The first two answers look for analytic solutions. The last answer shares a C++ program that finds it via breadth-first search. I'll reproduce it here:
#include <iostream>
#include <queue>
enum Mode
{
SELECT,
COPY,
PASTE
};
struct Node
{
int noOfAs;
int steps;
int noOfAsCopied;
Mode mode;
};
int main()
{
std::queue<Node> q;
q.push({1, 0, 0, SELECT});
while (!q.empty())
{
Node n = q.front();
q.pop();
if (n.noOfAs >= 100000)
{
std::cout << n.steps << std::endl;
break;
}
switch (n.mode)
{
case SELECT:
q.push({n.noOfAs, n.steps + 1, n.noOfAsCopied, COPY});
break;
case COPY:
q.push({n.noOfAs, n.steps + 1, n.noOfAs, PASTE});
break;
case PASTE:
q.push({n.noOfAs, n.steps, n.noOfAsCopied, SELECT});
q.push({n.noOfAs + n.noOfAsCopied, n.steps + 1, n.noOfAsCopied, PASTE});
break;
}
}
return 0;
}
This is guaranteed to find a shortest possible solution due to a fun property of BFS: the distance of nodes to the origin never decreases. If you evaluate Node Y after Node X, then Y.dist >= X.dist, meaning that the first valid solution will be a shortest possible solution. I should make this into a logic book example!
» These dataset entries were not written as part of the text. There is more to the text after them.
(* ===== verification/TdbInstance.v ===== *)
(** * Tdb files as ctdb databases

    The daemon is verified against an interface of a local database
    ([TdbOps]/[TdbLaws] in Ltdb.v).  A well-formed tdb file, with the calls of the
    library as they are translated in TdbFile.v, implements it; the locks that the
    library takes may be refused at any time. *)
From S2P Require Import Prelude Jenkins TdbFile TdbLayout TdbChain TdbStore TdbAlloc TdbUpdate TdbTraverse TdbProps Protocol Ltdb.

Section instance.
Context (hash_fn : bytes → Z).
Implicit Types (m : gmap bytes bytes).

(** A file in a state that the library can leave it in. *)
Record tdb_file := mk_file {
  file_tdb : Tdb.tdb_context;
  file_ok : tdb_ok hash_fn file_tdb;
}.

Lemma ok_represents t : tdb_ok hash_fn t → ∃ m, represents hash_fn t m.
Proof. intros [(A & fl & ls & Hg) _ _ _]. eexists. by eapply good_represents. Qed.

Lemma store_keeps_ok (f : tdb_file) k v : tdb_ok hash_fn (Tdb.tdb_store hash_fn (file_tdb f) k v Tdb.TDB_REPLACE).2.
Proof.
  destruct f as [t Hok]. destruct (ok_represents t Hok) as [m Hm]. cbn [file_tdb].
  by destruct (store_call _ _ _ k v Tdb.TDB_REPLACE _ _ Hok Hm (surjective_pairing _)) as [? _].
Qed.
Lemma delete_keeps_ok (f : tdb_file) k : tdb_ok hash_fn (Tdb.tdb_delete hash_fn (file_tdb f) k).2.
Proof.
  destruct f as [t Hok]. destruct (ok_represents t Hok) as [m Hm]. cbn [file_tdb].
  by destruct (delete_call _ _ _ k _ _ Hok Hm (surjective_pairing _)) as [? _].
Qed.

Lemma flag_good t b A fl ls : good hash_fn t A fl ls → good hash_fn (Tdb.set_tdb_flag_seqnum t b) A fl ls.
Proof. intros [[? ? ?] ? ?]. by split. Qed.
Lemma flag_keeps_ok (f : tdb_file) b : tdb_ok hash_fn (Tdb.set_tdb_flag_seqnum (file_tdb f) b).
Proof.
  destruct f as [t [(A & fl & ls & Hg) Hro Hpg Hr]]. split; [|done..]. exists A, fl, ls. by apply flag_good.
Qed.

Definition result_code (ok : bool) : Z := if ok then 0 else -1.

#[global] Instance file_ops : TdbOps tdb_file := {
  tdb_fetch f k := default [] (Tdb.fetch_locked hash_fn (file_tdb f) k);
  tdb_store f k v := (mk_file _ (store_keeps_ok f k v), result_code (Tdb.tdb_store hash_fn (file_tdb f) k v Tdb.TDB_REPLACE).1);
  tdb_delete f k := (mk_file _ (delete_keeps_ok f k), result_code (Tdb.tdb_delete hash_fn (file_tdb f) k).1);
  tdb_seqnum_flag f := Tdb.tdb_flag_seqnum (file_tdb f);
  tdb_set_seqnum_flag f b := mk_file _ (flag_keeps_ok f b);
  tdb_get_seqnum f := Tdb.tdb_get_seqnum (file_tdb f);
  tdb_exists f k := Tdb.exists_locked (file_tdb f) k (Tdb.key_hash hash_fn k);
}.

(** What a store and a delete do to the map of the file. *)
Lemma file_store f k v m f' r :
  represents hash_fn (file_tdb f) m → tdb_store f k v = (f', r) →
  ∃ m', represents hash_fn (file_tdb f') m'
    ∧ (if decide (r = 0) then m' = <[k := v]> m else m' = m ∨ m' = delete k m).
Proof.
  intros Hm [= <- <-]. destruct (store_call _ _ _ k v Tdb.TDB_REPLACE _ _ (file_ok f) Hm (surjective_pairing _)) as (_ & (m' & Hm' & Hs) & _).
  exists m'. split; [exact Hm'|]. destruct (Tdb.tdb_store hash_fn (file_tdb f) k v Tdb.TDB_REPLACE) as [[] t']; [by destruct Hs|exact Hs].
Qed.
Lemma file_delete f k m f' r :
  represents hash_fn (file_tdb f) m → tdb_delete f k = (f', r) →
  ∃ m', represents hash_fn (file_tdb f') m'
    ∧ (if decide (r = 0) then m' = delete k m else m' = m ∨ m' = delete k m).
Proof.
  intros Hm [= <- <-]. destruct (delete_call _ _ _ k _ _ (file_ok f) Hm (surjective_pairing _)) as (_ & (m' & Hm' & Hs) & _).
  exists m'. split; [exact Hm'|]. destruct (Tdb.tdb_delete hash_fn (file_tdb f) k) as [[] t']; [by destruct Hs|exact Hs].
Qed.

Lemma file_fetch f m k : represents hash_fn (file_tdb f) m → tdb_fetch f k = default [] (m !! k).
Proof. intros Hm. cbn. by rewrite Hm. Qed.
Lemma file_exists f m k : represents hash_fn (file_tdb f) m → tdb_exists f k = bool_decide (is_Some (m !! k)).
Proof.
  intros Hm. pose proof (file_ok f) as [(A & fl & ls & Hg) _ _ _].
  pose proof (exists_holds _ _ _ _ _ k Hg) as He. cbn. destruct (Tdb.exists_locked _ _ _).
  - destruct He as [d Hd]. rewrite bool_decide_true; [done|]. exists d. by rewrite (represents_holds _ _ _ _ _ _ _ _ Hg Hm).
  - rewrite bool_decide_false; [done|]. intros [d Hd]. rewrite (represents_holds _ _ _ _ _ _ _ _ Hg Hm) in Hd.
    destruct Hd as [q Hq]. by apply He in Hq.
Qed.

(** The header is not written while the flag of the sequence number is off. *)
Lemma posts_seqnum t P t' : tdb_ok hash_fn t → posts hash_fn t P t' →
  Tdb.tdb_flag_seqnum t' = Tdb.tdb_flag_seqnum t
  ∧ (Tdb.tdb_flag_seqnum t = false → Tdb.tdb_get_seqnum t' = Tdb.tdb_get_seqnum t).
Proof.
  intros [(A & fl & ls & Hg) _ _ _] (Hf & Hh & _ & A' & fl' & ls' & Hg' & _). split; [by apply frame_flag|]. intros Hflag.
  rewrite (seqnum_hdr _ _ (good_repr _ _ _ _ _ Hg)), (seqnum_hdr _ _ (good_repr _ _ _ _ _ Hg')). unfold hdr_word.
  by rewrite <- (hdr_repr _ _ (good_repr _ _ _ _ _ Hg)), <- (hdr_repr _ _ (good_repr _ _ _ _ _ Hg')), Hh.
Qed.

Definition seqnum_kept (t t' : Tdb.tdb_context) : Prop :=
  Tdb.tdb_flag_seqnum t' = Tdb.tdb_flag_seqnum t
  ∧ (Tdb.tdb_flag_seqnum t = false → Tdb.tdb_get_seqnum t' = Tdb.tdb_get_seqnum t).

Lemma store_seqnum_kept t k v : tdb_ok hash_fn t → seqnum_kept t (Tdb.tdb_store hash_fn t k v Tdb.TDB_REPLACE).2.
Proof.
  intros Hok. unfold Tdb.tdb_store. rewrite (tdb_ok_rw _ _ Hok). destruct (Tdb.tdb_lock false t) as [b t1] eqn:El.
  pose proof El as El'. apply tdb_lock_inv in El as (Hf & Hm & _). destruct (lock_step _ _ _ _ _ Hok El') as [Hok1 _].
  assert (seqnum_kept t t1) as [Hk1 Hk2].
  { split; [by apply frame_flag|]. intros _. unfold Tdb.tdb_get_seqnum, Tdb.tdb_ofs_read, Tdb.tdb_read, Tdb.tdb_oob, Tdb.tdb_map_size. by rewrite Hm. }
  destruct b; cbn [negb]; [|done]. destruct (Tdb._tdb_store _ _ _ _ _ _) as [ok t'] eqn:E.
  pose proof Hok1 as [(A & fl & ls & Hg) Hro Hpg _]. eapply store_hash_ok in E as [Hp _]; [|done..].
  destruct (posts_seqnum _ _ _ Hok1 Hp) as [H1 H2]. cbn [snd]. split; [by rewrite H1|]. intros Hfl. rewrite H2 by congruence. auto.
Qed.
Lemma delete_seqnum_kept t k : tdb_ok hash_fn t → seqnum_kept t (Tdb.tdb_delete hash_fn t k).2.
Proof.
  intros Hok. destruct (Tdb.tdb_delete hash_fn t k) as [ok t'] eqn:E. pose proof Hok as [(A & fl & ls & Hg) Hro _ _].
  eapply delete_hash_entries in E as (Hp & _); [|done..].
  destruct Hp as [Hp|(_ & _ & Hp)]; exact (posts_seqnum _ _ _ Hok Hp).
Qed.

Lemma flag_represents f b m : represents hash_fn (file_tdb f) m → represents hash_fn (file_tdb (tdb_set_seqnum_flag f b)) m.
Proof.
  intros Hm. pose proof (file_ok f) as [(A & fl & ls & Hg) _ _ _].
  apply (represents_intro _ _ _ _ _ _ (flag_good _ b _ _ _ Hg)). intros k d. by rewrite (represents_holds _ _ _ _ _ _ _ _ Hg Hm).
Qed.

(** A call at key [k], seen from the maps: it puts [w] there when it succeeds,
    and otherwise does nothing or removes the key. *)
Definition file_step (k : bytes) (w : option bytes) (f f' : tdb_file) (r : Z) : Prop :=
  ∃ m m', represents hash_fn (file_tdb f) m ∧ represents hash_fn (file_tdb f') m'
    ∧ (∀ k', k' ≠ k → m' !! k' = m !! k')
    ∧ (r = 0 → m' !! k = w) ∧ (r ≠ 0 → m' !! k = m !! k ∨ m' !! k = None).

Lemma store_step f k v f' r : tdb_store f k v = (f', r) → file_step k (Some v) f f' r.
Proof.
  intros E. destruct (ok_represents _ (file_ok f)) as [m Hm]. destruct (file_store _ _ _ _ _ _ Hm E) as (m' & Hm' & Hs).
  exists m, m'. split; [done|]. split; [done|]. destruct (decide (r = 0)) as [->|].
  - subst m'. split; [intros; by apply lookup_insert_ne|]. split; [intros _; apply lookup_insert_eq|done].
  - split; [|split; [done|intros _]]; destruct Hs as [->| ->]; [done|intros; by apply lookup_delete_ne|by left|right; apply lookup_delete_eq].
Qed.
Lemma delete_step f k f' r : tdb_delete f k = (f', r) → file_step k None f f' r.
Proof.
  intros E. destruct (ok_represents _ (file_ok f)) as [m Hm]. destruct (file_delete _ _ _ _ _ Hm E) as (m' & Hm' & Hs).
  exists m, m'. split; [done|]. split; [done|].
  assert (m' = delete k m ∨ (r ≠ 0 ∧ m' = m)) as [->|[Hr ->]].
  { destruct (decide (r = 0)); [by left|]. destruct Hs as [->| ->]; [by right|by left]. }
  2:{ split; [done|]. split; [done|by left]. }
  split; [intros; by apply lookup_delete_ne|]. split; [intros _; apply lookup_delete_eq|right; apply lookup_delete_eq].
Qed.

Lemma step_fetch k w f f' r : file_step k w f f' r →
  (∀ k', k' ≠ k → tdb_fetch f' k' = tdb_fetch f k') ∧ (r = 0 → tdb_fetch f' k = default [] w)
  ∧ (r ≠ 0 → tdb_fetch f' k = tdb_fetch f k ∨ tdb_fetch f' k = []).
Proof.
  intros (m & m' & Hm & Hm' & Ho & Hk & Hf).
  split; [intros k' Hk'; by rewrite (file_fetch _ _ _ Hm'), (file_fetch _ _ _ Hm), Ho|].
  split; [intros Hr; by rewrite (file_fetch _ _ _ Hm'), Hk|]. intros [Hr|Hr]%Hf; rewrite (file_fetch _ _ _ Hm'), Hr; [left|by right].
  by rewrite (file_fetch _ _ _ Hm).
Qed.
Lemma step_exists k w f f' r : file_step k w f f' r →
  (∀ k', k' ≠ k → tdb_exists f' k' = tdb_exists f k') ∧ (r = 0 → tdb_exists f' k = bool_decide (is_Some w)).
Proof.
  intros (m & m' & Hm & Hm' & Ho & Hk & _).
  split; [intros k' Hk'; by rewrite (file_exists _ _ _ Hm'), (file_exists _ _ _ Hm), Ho|].
  intros Hr. by rewrite (file_exists _ _ _ Hm'), Hk.
Qed.

#[global] Instance file_laws : TdbLaws tdb_file.
Proof.
  split.
  - intros f k v f' E%store_step%step_fetch. by apply E.
  - intros f k v f' r k' E%store_step%step_fetch Hk. by apply E.
  - intros f k v f' r E%store_step%step_fetch Hr. by apply E.
  - intros f k f' E%delete_step%step_fetch. by apply E.
  - intros f k f' r E%delete_step%step_fetch Hr. by apply E.
  - intros f k f' r k' E%delete_step%step_fetch Hk. by apply E.
  - intros f b k. destruct (ok_represents _ (file_ok f)) as [m Hm].
    by rewrite (file_fetch _ _ _ Hm), (file_fetch _ _ _ (flag_represents _ b _ Hm)).
  - done.
  - done.
  - intros f k v f' r [= <- _]. by apply store_seqnum_kept, file_ok.
  - intros f k f' r [= <- _]. by apply delete_seqnum_kept, file_ok.
  - intros f k v f' r [= <- _]. by apply store_seqnum_kept, file_ok.
  - intros f k f' r [= <- _]. by apply delete_seqnum_kept, file_ok.
  - intros f k. destruct (ok_represents _ (file_ok f)) as [m Hm]. rewrite (file_exists _ _ _ Hm), (file_fetch _ _ _ Hm).
    intros ?%bool_decide_eq_false. by rewrite (proj2 (eq_None_not_Some (m !! k))) by done.
  - intros f k v f' E%store_step%step_exists. by rewrite (proj2 E).
  - intros f k v f' r k' E%store_step%step_exists Hk. by apply E.
  - intros f k f' E%delete_step%step_exists. by rewrite (proj2 E).
  - intros f k f' r k' E%delete_step%step_exists Hk. by apply E.
  - intros f b k. destruct (ok_represents _ (file_ok f)) as [m Hm].
    by rewrite (file_exists _ _ _ Hm), (file_exists _ _ _ (flag_represents _ b _ Hm)).
Qed.
End instance.

(** ** The store of the daemon, on a tdb file *)

(** C13: the server-side store on a database in a tdb file: when it reports success
    the file holds the record with its new header (or no longer the key, where
    the record is to be deleted) and all other records as before; when it fails
    the key at most lost its record.  With no lock refused, a record that is to be
    kept is stored unless the file would outgrow 4 GiB. *)
Theorem store_server_on_file hash_fn lc vm (db : ctdb_db_context (tdb_file hash_fn)) key h data m ret h' db'
    (Hvm : lc_vnn_map lc = Some vm) (Hm : represents hash_fn (file_tdb _ (db_ltdb db)) m)
    (E : ctdb_ltdb_store_server lc db key h data = (ret, h', db')) :
  let keep := (store_keep lc db vm key h data).1 in
  ∃ m', represents hash_fn (file_tdb _ (db_ltdb db')) m'
  ∧ (ret = 0 → m' = if keep then <[key := header_bytes h' ++ data]> m else delete key m)
  ∧ (ret ≠ 0 → m' = m ∨ m' = delete key m)
  ∧ (keep = true → Tdb.tdb_env (file_tdb _ (db_ltdb db)) = [] →
     ret = 0 ∨ Tdb.tdb_overflow (file_tdb _ (db_ltdb db')) = true).
Proof.
  intros keep. apply (store_server_run _ vm) in E as (t & q & c & Et & -> & _); [|done]. fold keep in Et.
  set (sup := seqnum_unmodified _ _ _) in *. set (f0 := if sup then tdb_set_seqnum_flag (db_ltdb db) false else db_ltdb db) in Et.
  assert (represents hash_fn (file_tdb _ f0) m) as Hm0 by (subst f0; destruct sup; [by apply flag_represents|done]).
  assert (Tdb.tdb_env (file_tdb _ f0) = Tdb.tdb_env (file_tdb _ (db_ltdb db))) as He by (by subst f0; destruct sup).
  set (f1 := db_ltdb _). assert (∀ m', represents hash_fn (file_tdb _ t) m' → represents hash_fn (file_tdb _ f1) m') as H1.
  { intros m' ?. subst f1. cbn. destruct sup; [by apply flag_represents|done]. }
  assert (Tdb.tdb_overflow (file_tdb _ f1) = Tdb.tdb_overflow (file_tdb _ t)) as Ho by (subst f1; cbn; by destruct sup).
  clearbody f0 f1 sup. rewrite <- He, Ho. clear He Ho. destruct keep.
  - destruct (file_store _ _ _ _ _ _ _ Hm0 Et) as (m' & Hm' & Hs). exists m'. split; [by apply H1|].
    destruct (decide (ret = 0)) as [|Hr]; (split; [done|]); (split; [done|]); intros _ Henv; [by left|].
    assert (t = (tdb_store f0 key (header_bytes h' ++ data)).1 ∧ ret = (tdb_store f0 key (header_bytes h' ++ data)).2) as [-> ->] by (by rewrite Et). right.
    destruct (store_call _ _ _ key (header_bytes h' ++ data) Tdb.TDB_REPLACE _ _ (file_ok _ f0) Hm0 (surjective_pairing _)) as (_ & _ & Hg).
    destruct (Hg Henv eq_refl) as [Hok|Hov]; [|exact Hov]. destruct Hr. cbn. by rewrite Hok.
  - destruct (file_delete _ _ _ _ _ _ Hm0 Et) as (m' & Hm' & Hs). exists m'. split; [by apply H1|].
    by destruct (decide (ret = 0)).
Qed.

(** *** Witness: node 1 stores a record into a file that holds another one *)

Definition file_one : tdb_file Tdb.tdb_old_hash := mk_file _ example_one (proj1 example_one_ok).
Definition file_db : ctdb_db_context (tdb_file Tdb.tdb_old_hash) :=
  mk_db 1 false false false file_one file_one [] true true false [] ∅ ∅ 0 [] 0 0 [] [] [].

Lemma store_server_on_file_witness :
  let r := ctdb_ltdb_store_server example_lc file_db [9] example_header [7] in
  represents Tdb.tdb_old_hash (file_tdb _ (db_ltdb r.2))
    {[ [9] := header_bytes (mk_header 4 1 0 (2 ^ 16)) ++ [7]; [1] := [5; 6] ]}.
Proof.
  cbv zeta. set (r := ctdb_ltdb_store_server example_lc file_db [9] example_header [7]).
  assert (r = (r.1.1, r.1.2, r.2)) as Er by (by destruct r as [[]]).
  assert (r.1.1 = 0) as Hret by (vm_compute; reflexivity).
  assert (r.1.2 = mk_header 4 1 0 (2 ^ 16)) as Hh by (vm_compute; reflexivity).
  destruct (store_server_on_file Tdb.tdb_old_hash example_lc example_vm file_db [9] example_header [7] _ _ _ _
    eq_refl (proj2 example_one_ok) Er) as (m' & Hm' & Hs & _).
  rewrite Hh in Hs. rewrite (Hs Hret) in Hm'. exact Hm'.
Defined.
This also has the drawback of preventing the use of an insight. We should be able to fuse the select and copy steps together, meaning instead of having three actions (select, copy, paste) we only need two (selectcopy, paste), where selectcopy takes twice as many steps as pasting.
But we can't make that optimization because it breaks monotonicity. We're now pushing a mix of n+1
and n+2
steps onto the queue, and there's no way to order things to guarantee all of the n+1
steps are searched before any n+2
step.
I thought I'd try to solve it with planning language instead, so we can get both the elegant solution and the optimization.
Planning
The rough idea of planning is that you provide an initial state, a set of actions, and a target, and the tool finds the shortest sequence of actions that reaches the target. I've written about it in-depth here and also a comparison of planning to model checking here. I like how some tough problems in imperative and functional paradigms become easy problems with planning.
This is all in Picat, by the way, which I've talked about more here and in the planning piece. I'll just be explaining the planning stuff specific to this problem.
import planner.
import util.
main =>
Init = $state(1, 0) % one a, nothing copied
, best_plan(Init, Plan, Cost)
, nl
, printf("Cost=%d%n", Cost)
, printf("Plan=%s%n", join([P[1]: P in Plan], " "))
.
We're storing the state of the system as two integers: the number of characters printed and the number of characters on our clipboard. Since we'll be fusing selects and copies, we don't need to also track the number of characters selected (unlike the C++).
final(state(A, _)) => A >= 100000.
action(state(A, Clipboard), To, Action, Cost) ?=>
NewA = A + Clipboard
, To = $state(NewA, Clipboard)
, Action = {"P", To}
, Cost = 1
.
The paste action just adds the clipboard to the character count. Because Picat is a research language it's a little weird with putting expressions inside structures. If we did $state(1 + 1)
it would store it as literally $state(1 + 1)
, not state(2)
.
Also you have to use dollar signs for definitions but no dollar signs for pattern matching inside a function definition. I have no idea why.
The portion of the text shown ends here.